Your objective
Looking at the listing below, retype exactly the lines starting at the one containing "itself produced. *)" and ending at the one containing "change (mapString _", both included, and nothing else.

Data provided
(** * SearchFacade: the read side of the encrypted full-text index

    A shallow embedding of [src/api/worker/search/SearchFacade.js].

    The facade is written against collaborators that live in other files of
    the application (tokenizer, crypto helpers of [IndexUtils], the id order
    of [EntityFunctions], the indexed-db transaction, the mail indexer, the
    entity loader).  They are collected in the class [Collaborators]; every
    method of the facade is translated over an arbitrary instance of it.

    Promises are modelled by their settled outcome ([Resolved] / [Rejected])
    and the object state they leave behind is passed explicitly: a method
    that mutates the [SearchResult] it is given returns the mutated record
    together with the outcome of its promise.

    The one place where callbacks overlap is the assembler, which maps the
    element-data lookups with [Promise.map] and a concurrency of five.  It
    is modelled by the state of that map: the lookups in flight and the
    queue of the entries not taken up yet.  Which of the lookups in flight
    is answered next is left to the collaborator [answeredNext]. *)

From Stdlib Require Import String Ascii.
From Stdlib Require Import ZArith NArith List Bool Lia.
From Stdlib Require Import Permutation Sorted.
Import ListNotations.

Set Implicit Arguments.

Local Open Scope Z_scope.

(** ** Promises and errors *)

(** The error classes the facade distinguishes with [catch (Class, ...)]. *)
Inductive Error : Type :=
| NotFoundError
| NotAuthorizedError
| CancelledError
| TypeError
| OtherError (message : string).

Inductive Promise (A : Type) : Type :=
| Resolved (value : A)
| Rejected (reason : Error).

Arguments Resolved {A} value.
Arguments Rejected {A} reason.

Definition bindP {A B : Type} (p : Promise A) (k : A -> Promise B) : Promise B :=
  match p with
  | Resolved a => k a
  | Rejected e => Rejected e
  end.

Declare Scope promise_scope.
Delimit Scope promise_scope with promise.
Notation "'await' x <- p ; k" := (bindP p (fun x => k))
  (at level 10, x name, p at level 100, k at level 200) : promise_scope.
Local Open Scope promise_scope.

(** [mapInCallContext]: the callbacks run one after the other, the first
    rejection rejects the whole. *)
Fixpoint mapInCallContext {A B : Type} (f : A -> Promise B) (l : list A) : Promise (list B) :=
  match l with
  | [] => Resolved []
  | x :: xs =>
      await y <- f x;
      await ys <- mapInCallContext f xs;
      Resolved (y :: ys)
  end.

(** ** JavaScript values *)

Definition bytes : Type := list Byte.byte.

--

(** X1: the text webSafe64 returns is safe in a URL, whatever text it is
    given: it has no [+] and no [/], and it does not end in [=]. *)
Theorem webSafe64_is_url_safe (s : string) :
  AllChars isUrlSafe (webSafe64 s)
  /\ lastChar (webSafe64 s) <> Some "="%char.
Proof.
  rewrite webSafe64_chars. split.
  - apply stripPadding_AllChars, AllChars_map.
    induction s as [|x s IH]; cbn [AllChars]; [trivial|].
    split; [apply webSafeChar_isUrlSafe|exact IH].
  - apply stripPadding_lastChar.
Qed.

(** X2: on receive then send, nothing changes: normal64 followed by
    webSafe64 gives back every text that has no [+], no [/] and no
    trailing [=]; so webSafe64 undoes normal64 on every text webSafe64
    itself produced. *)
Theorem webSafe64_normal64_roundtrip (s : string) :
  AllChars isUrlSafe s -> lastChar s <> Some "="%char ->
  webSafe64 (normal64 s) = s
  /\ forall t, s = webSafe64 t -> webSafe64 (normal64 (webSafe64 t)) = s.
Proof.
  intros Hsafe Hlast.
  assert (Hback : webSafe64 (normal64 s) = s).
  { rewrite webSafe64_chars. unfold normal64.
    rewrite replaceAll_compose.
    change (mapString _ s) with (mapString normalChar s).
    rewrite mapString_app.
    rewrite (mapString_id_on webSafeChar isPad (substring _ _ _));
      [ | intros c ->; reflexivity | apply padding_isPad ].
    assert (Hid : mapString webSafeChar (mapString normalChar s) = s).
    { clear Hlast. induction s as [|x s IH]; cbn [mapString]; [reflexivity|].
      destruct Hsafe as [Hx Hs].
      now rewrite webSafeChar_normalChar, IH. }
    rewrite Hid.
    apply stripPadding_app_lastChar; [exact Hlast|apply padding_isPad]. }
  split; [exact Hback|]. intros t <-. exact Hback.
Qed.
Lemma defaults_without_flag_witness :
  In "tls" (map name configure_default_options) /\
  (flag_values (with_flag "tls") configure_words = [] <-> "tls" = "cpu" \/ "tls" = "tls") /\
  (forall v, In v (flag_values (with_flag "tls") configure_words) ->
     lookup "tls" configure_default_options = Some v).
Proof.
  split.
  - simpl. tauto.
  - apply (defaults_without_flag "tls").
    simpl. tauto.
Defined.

---

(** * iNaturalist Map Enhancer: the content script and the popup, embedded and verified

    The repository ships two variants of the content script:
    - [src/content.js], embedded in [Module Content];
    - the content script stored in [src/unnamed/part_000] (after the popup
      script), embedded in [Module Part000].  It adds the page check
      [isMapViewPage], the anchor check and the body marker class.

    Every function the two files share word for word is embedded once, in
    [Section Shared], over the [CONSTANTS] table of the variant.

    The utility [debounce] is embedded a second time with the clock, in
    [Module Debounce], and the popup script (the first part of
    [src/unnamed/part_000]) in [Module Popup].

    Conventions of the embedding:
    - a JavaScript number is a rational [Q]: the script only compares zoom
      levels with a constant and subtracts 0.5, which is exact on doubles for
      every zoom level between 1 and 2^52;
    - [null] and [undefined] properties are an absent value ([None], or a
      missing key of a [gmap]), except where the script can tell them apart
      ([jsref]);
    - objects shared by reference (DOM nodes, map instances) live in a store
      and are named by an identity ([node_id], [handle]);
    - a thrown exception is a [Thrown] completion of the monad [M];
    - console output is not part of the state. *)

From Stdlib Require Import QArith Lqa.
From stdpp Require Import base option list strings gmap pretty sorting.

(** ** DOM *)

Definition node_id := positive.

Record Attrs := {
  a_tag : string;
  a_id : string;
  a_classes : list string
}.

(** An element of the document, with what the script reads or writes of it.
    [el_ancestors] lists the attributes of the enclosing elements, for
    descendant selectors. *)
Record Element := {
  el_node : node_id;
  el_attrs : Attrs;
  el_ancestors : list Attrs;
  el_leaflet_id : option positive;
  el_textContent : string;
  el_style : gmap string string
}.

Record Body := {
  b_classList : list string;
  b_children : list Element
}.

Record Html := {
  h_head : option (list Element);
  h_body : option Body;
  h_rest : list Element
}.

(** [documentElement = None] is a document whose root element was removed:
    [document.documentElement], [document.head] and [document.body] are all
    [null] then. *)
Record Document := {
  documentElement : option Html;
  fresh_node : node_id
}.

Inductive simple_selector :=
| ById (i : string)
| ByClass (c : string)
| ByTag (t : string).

Written answer
    itself produced. *)
Theorem webSafe64_normal64_roundtrip (s : string) :
  AllChars isUrlSafe s -> lastChar s <> Some "="%char ->
  webSafe64 (normal64 s) = s
  /\ forall t, s = webSafe64 t -> webSafe64 (normal64 (webSafe64 t)) = s.
Proof.
  intros Hsafe Hlast.
  assert (Hback : webSafe64 (normal64 s) = s).
  { rewrite webSafe64_chars. unfold normal64.
    rewrite replaceAll_compose.
    change (mapString _ s) with (mapString normalChar s).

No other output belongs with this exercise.